The other day I walked with Aiden partway to his bus stop. On the way he just looked so dejected as he quietly asked, “Do I really have to ride the bus? I hate the bus.” We got to the park and he went one way and I went the other to continue on my morning walk. As I got to the other side of the park, I looked back and I could see *all* these 7th and 8th graders waiting for the bus, standing in groups and pairs, and I could hear them talking, laughing, and joking. And I saw Aiden. Alone. Looking around and kind of holding/wringing his hands (like he does when he gets anxious). It broke my heart to see my wonderful, funny, friendly, smart child feel so alone.
After dinner last night Dallin declared that he is lonely, that he doesn’t fit in anywhere, and he’s just so tired of being different from all the other kids. He has one good friend, but that’s really it. Again, it broke my heart.
This morning Parker was frowning as I drove him to school and he just kind of sat in the van for a minute. He is sad because he says his best friends are saying mean things to him lately. Parker is definitely my most outgoing and friendly child, and to see him so sad that when we walked slowly into the school with his head hanging down, it took everything I had not to run out and grab him and say “We’re going to have a special day of just us!”
I know that once Aiden is at school with his friends he is totally fine and happy. I know that once Dallin is with his one good friend he is having the time of his life and feels great. I know that once Parker gets on that playground and sees all his friends and starts playing their silly games, he’ll be smiling and running along with them. But in those moments the past few days? It hurts me so much to see them hurting like that. And I don’t know what I can do to make it better. Partly because I, too, just feel so lonely and dejected so much of the time. I have my friends, but when I’m in the house and haven’t seen my husband in what feels like years (when it’s just been since this morning but he gets up and leaves something like an hour before I do and doesn’t get home until waaaay past bedtime, saying I haven’t seen my husband in a few hours just doesn’t feel correct)… when I’m stuck with just a 2 year old who doesn’t know how to talk other than his adorable 2-year-old gibberish… It’s just lonely.

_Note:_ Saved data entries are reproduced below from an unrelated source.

Lemma step_cell_spec wr s c next t j :
  tracks wr s -> (t < band_width self)%nat -> column self (zlen (c :: wr)) t = Some j ->
  ((0 < t)%nat -> next !!! (t - 1)%nat = cell (c :: wr) (t - 1)) ->
  step_cell self s c next t j = cell (c :: wr) t.
Proof using Hk.
  intros [Hrow Hprev Hch Hpc] Ht Hcol Hnext. pose proof (proj1 (column_spec _ _ _ _) Hcol) as [Hj Hjl].
  unfold cell at 1. rewrite Hcol. unfold step_cell. unfold band_width in *. cbn [length] in Hj.
  (* the cell above *)
  assert (Hup : Z.min (if (t + 1 <? Z.to_nat (2 * k + 1))%nat then saturating_add 8 (fz_row s !!! (t + 1)%nat) 1 else band_cap self) (band_cap self)
    = Z.min (Z.of_nat (S (osa_r wr (rev (take j q))))) (band_cap self)).
  { destruct (Nat.ltb_spec (t + 1) (Z.to_nat (2 * k + 1))) as [Hlt|Hge].
    - rewrite Hrow by done. rewrite sat_cell by lia. rewrite (cell_column wr _ j) by lia. unfold band_cap. lia.
    - pose proof (off_band wr j Hjl ltac:(lia)). unfold band_cap. lia. }
  destruct (Nat.ltb_spec 0 j) as [Hj0|Hj0].
  2: { destruct j; [|lia]. rewrite Hup. rewrite take_0. simpl rev. rewrite !osa_r_nil_r. done. }
  destruct j as [|j']; [lia|]. replace (S j' - 1)%nat with j' by lia.
  destruct (lookup_lt_is_Some_2 q j') as [b Hb]; [lia|]. rewrite (list_lookup_total_correct _ _ _ Hb).
  rewrite (rev_take_S _ _ _ Hb) in Hup |- *. set (qr := rev (take j' q)) in *.
  (* the cell to the left and the one on the diagonal *)
  set (up := if (t + 1 <? _)%nat then _ else _) in *.
  assert (Hleft : Z.min (if (0 <? t)%nat then Z.min up (saturating_add 8 (next !!! (t - 1)%nat) 1) else up) (band_cap self)
    = Z.min (Z.min up (Z.of_nat (S (osa_r (c :: wr) qr)))) (band_cap self)).
  { destruct (Nat.ltb_spec 0 t) as [Hlt|Hge].
    - rewrite Hnext, sat_cell, (cell_column (c :: wr) _ j') by (simpl length; lia). fold qr. unfold band_cap. lia.
    - pose proof (off_band (c :: wr) j' ltac:(lia) ltac:(simpl length; lia)) as Hoff. fold qr in Hoff. unfold band_cap. lia. }
  set (left := if (0 <? t)%nat then _ else _) in *.
  assert (Hdiag : Z.min (saturating_add 8 (fz_row s !!! t) (if b =? c then 0 else 1)) (band_cap self)
    = Z.min (Z.of_nat (osa_r wr qr + (if b =? c then 0 else 1))) (band_cap self)).
  { rewrite Hrow, sat_cell, (cell_column wr _ j') by (case_match || idtac; lia). fold qr. unfold band_cap. case_match; lia. }
  rewrite osa_r_cons. cbv zeta.
  set (V := Nat.min (Nat.min _ _) _).
  assert (HV : Z.min (Z.min left (saturating_add 8 (fz_row s !!! t) (if b =? c then 0 else 1))) (band_cap self)
    = Z.min (Z.of_nat V) (band_cap self)) by (unfold V; lia).
  set (v := Z.min left _) in *. clearbody v. rewrite Hch, Hpc.
  destruct wr as [|p w2]; [cbn [head length]; by rewrite andb_false_r|]. cbn [head tail length] in *.
  destruct j' as [|j2]; [exact HV|].
  destruct (lookup_lt_is_Some_2 q j2) as [b' Hb']; [lia|].
  replace (S (S j2) - 2)%nat with j2 by lia. rewrite (list_lookup_total_correct _ _ _ Hb').
  unfold qr in *. rewrite (rev_take_S _ _ _ Hb') in *. clear qr. set (q2 := rev (take j2 q)) in *.
  replace ((2 <=? S (S j2))%nat && (1 <=? Z.of_nat (S (length w2)))) with true by lia.
  destruct (Z.eqb_spec c b') as [<-|]; [|by rewrite andb_false_r].
  rewrite andb_true_r.
  destruct (Z.eqb_spec p b) as [<-|]; [|by rewrite andb_false_r]. rewrite andb_true_r. cbn [andb].
  destruct (Z.eqb_spec c p) as [->|Hcp]; cbn [negb].
  - assert (HVS : (V <= S (osa_r w2 q2))%nat).
    { etrans; [apply Nat.le_min_r|]. pose proof (osa_r_sub p p w2 q2) as Hs. rewrite Z.eqb_refl in *.
      rewrite (rev_take_S _ _ _ Hb'), Nat.add_0_r in *. by apply Nat.le_le_succ_r. }
    rewrite Nat.min_l by exact HVS. exact HV.
  - rewrite (Hprev t) by (discriminate || exact Ht). rewrite sat_cell, (cell_column w2 _ j2) by lia. fold q2. clear -HV. clearbody V.
    rewrite Nat2Z.inj_min, Nat2Z.inj_succ. unfold band_cap in *. lia.
Qed.

Lemma width_le : (band_width self <= BAND)%nat.
Proof using Hk. unfold band_width, BAND. lia. Qed.

Lemma step_loop wr s c n :
  tracks wr s -> (n <= band_width self)%nat ->
  let '(next, best) :=
    foldl (step_slot self s c (zlen (c :: wr))) (replicate BAND (band_cap self), band_cap self) (seq 0 n) in
  length next = BAND /\ (forall t, (t < n)%nat -> next !!! t = cell (c :: wr) t) /\
  (forall t, (n <= t < BAND)%nat -> next !!! t = band_cap self) /\
  best <= band_cap self /\ (forall t, (t < n)%nat -> best <= cell (c :: wr) t) /\
  (best = band_cap self \/ exists t, (t < n)%nat /\ best = cell (c :: wr) t).
Proof using Hk.
  intros Htr. pose proof width_le as Hw. induction n as [|n IH]; intros Hn.
  { cbn [foldl seq]. split_and!; [done|lia| |lia|lia|by left]. intros t Ht. by rewrite lookup_total_replicate_2 by lia. }
  rewrite seq_S, foldl_app, Nat.add_0_l. specialize (IH ltac:(lia)).
  destruct (foldl _ _ (seq 0 n)) as [next best]. destruct IH as (Hl & Hdone & Hrest & Hb & Hbc & Hbe).
  cbn [foldl step_slot]. destruct (column self (zlen (c :: wr)) n) as [j|] eqn:Hcol.
  - rewrite (step_cell_spec wr) by (done || lia || (intros; apply Hdone; lia)).
    split_and!; [by rewrite length_insert| | |lia| |].
    + intros t Ht. destruct (decide (t = n)) as [->|]; [by rewrite list_lookup_total_insert_eq by lia|].
      rewrite list_lookup_total_insert_ne by done. apply Hdone. lia.
    + intros t Ht. rewrite list_lookup_total_insert_ne by lia. apply Hrest. lia.
    + intros t Ht. destruct (decide (t = n)) as [->|]; [lia|]. specialize (Hbc t). lia.
    + destruct (Z.min_spec best (cell (c :: wr) n)) as [[? ->]|[? ->]]; [|right; exists n; auto with lia].
      destruct Hbe as [->|(t & ? & ->)]; [by left|]. right. exists t. auto with lia.
  - assert (Hc : cell (c :: wr) n = band_cap self) by (unfold cell; by rewrite Hcol).
    split_and!; [done| | |done| |].
    + intros t Ht. destruct (decide (t = n)) as [->|]; [rewrite Hc; apply Hrest; lia|]. apply Hdone. lia.
    + intros t Ht. apply Hrest. lia.
    + intros t Ht. destruct (decide (t = n)) as [->|]; [lia|]. apply Hbc. lia.
    + destruct Hbe as [->|(t & ? & ->)]; [by left|]. right. exists t. auto with lia.
Qed.

(** A row above the cap everywhere: no word that goes on from here matches. *)
Definition row_dead (wr : list Z) : Prop :=
  forall q', q' `suffix_of` rev q -> (Z.to_nat k < osa_r wr q')%nat.

Lemma suffix_rev_take (q' l : list Z) : q' `suffix_of` rev l -> exists j, (j <= length l)%nat /\ q' = rev (take j l).
Proof.
  intros [p Hp]. exists (length q'). split.
  - apply (f_equal length) in Hp. rewrite length_rev, length_app in Hp. lia.
  - apply (f_equal (@rev Z)) in Hp. rewrite rev_involutive, rev_app_distr in Hp. subst l.
    rewrite take_app_length' by by rewrite length_rev. by rewrite rev_involutive.
Qed.

Lemma row_dead_app wr w : row_dead wr -> row_dead (rev w ++ wr).
Proof.
  revert wr. induction w as [|a w IH]; intros wr Hd; [done|]. simpl. rewrite <-app_assoc. apply IH.
  intros q'. by apply osa_r_row_dead.
Qed.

I wanted to avoid a lot of the loneliness I felt as a child for my children. My family moved (a lot) growing up and while I was pretty content starting new schools and attending new churches and meeting new people and making new friends, sometimes it’s just plain lonely. I never had roots. Even today my oldest friends (from high school… I only have one friend from 8th grade and that’s as far back as my friendships go) will sometimes post the Throwback Thursday pictures that include many people from our circle of friends. They went to kindergarten together and had First Communion together or went to the same Vacation Bible School… I don’t have any of that. I don’t have a history with anyone and I don’t have roots to a place or with a particular group of people other than my immediate family. Even then, we all live so far away from each other (I’m in Arizona, I have one sister in Georgia, one sister in England, one brother in Utah, four brothers in different parts of Idaho, parents in Idaho, parents in Texas, and a brother on a mission in New Mexico). It’s not like we can have a family dinner or I can call my sister and say, “Hey, wanna bring the kids over for lunch today?”
So I really thought that by living in one place and working hard for my kids to go to one school and live on a street and in a neighborhood with lots of kids their ages would be an advantage to curb the loneliness. Right now it doesn’t seem to be the case. It’s not always going to be that way, I know that. It’s just… right now.
And my heart still breaks. I don’t like to see my kids hurt and not be able to fix it.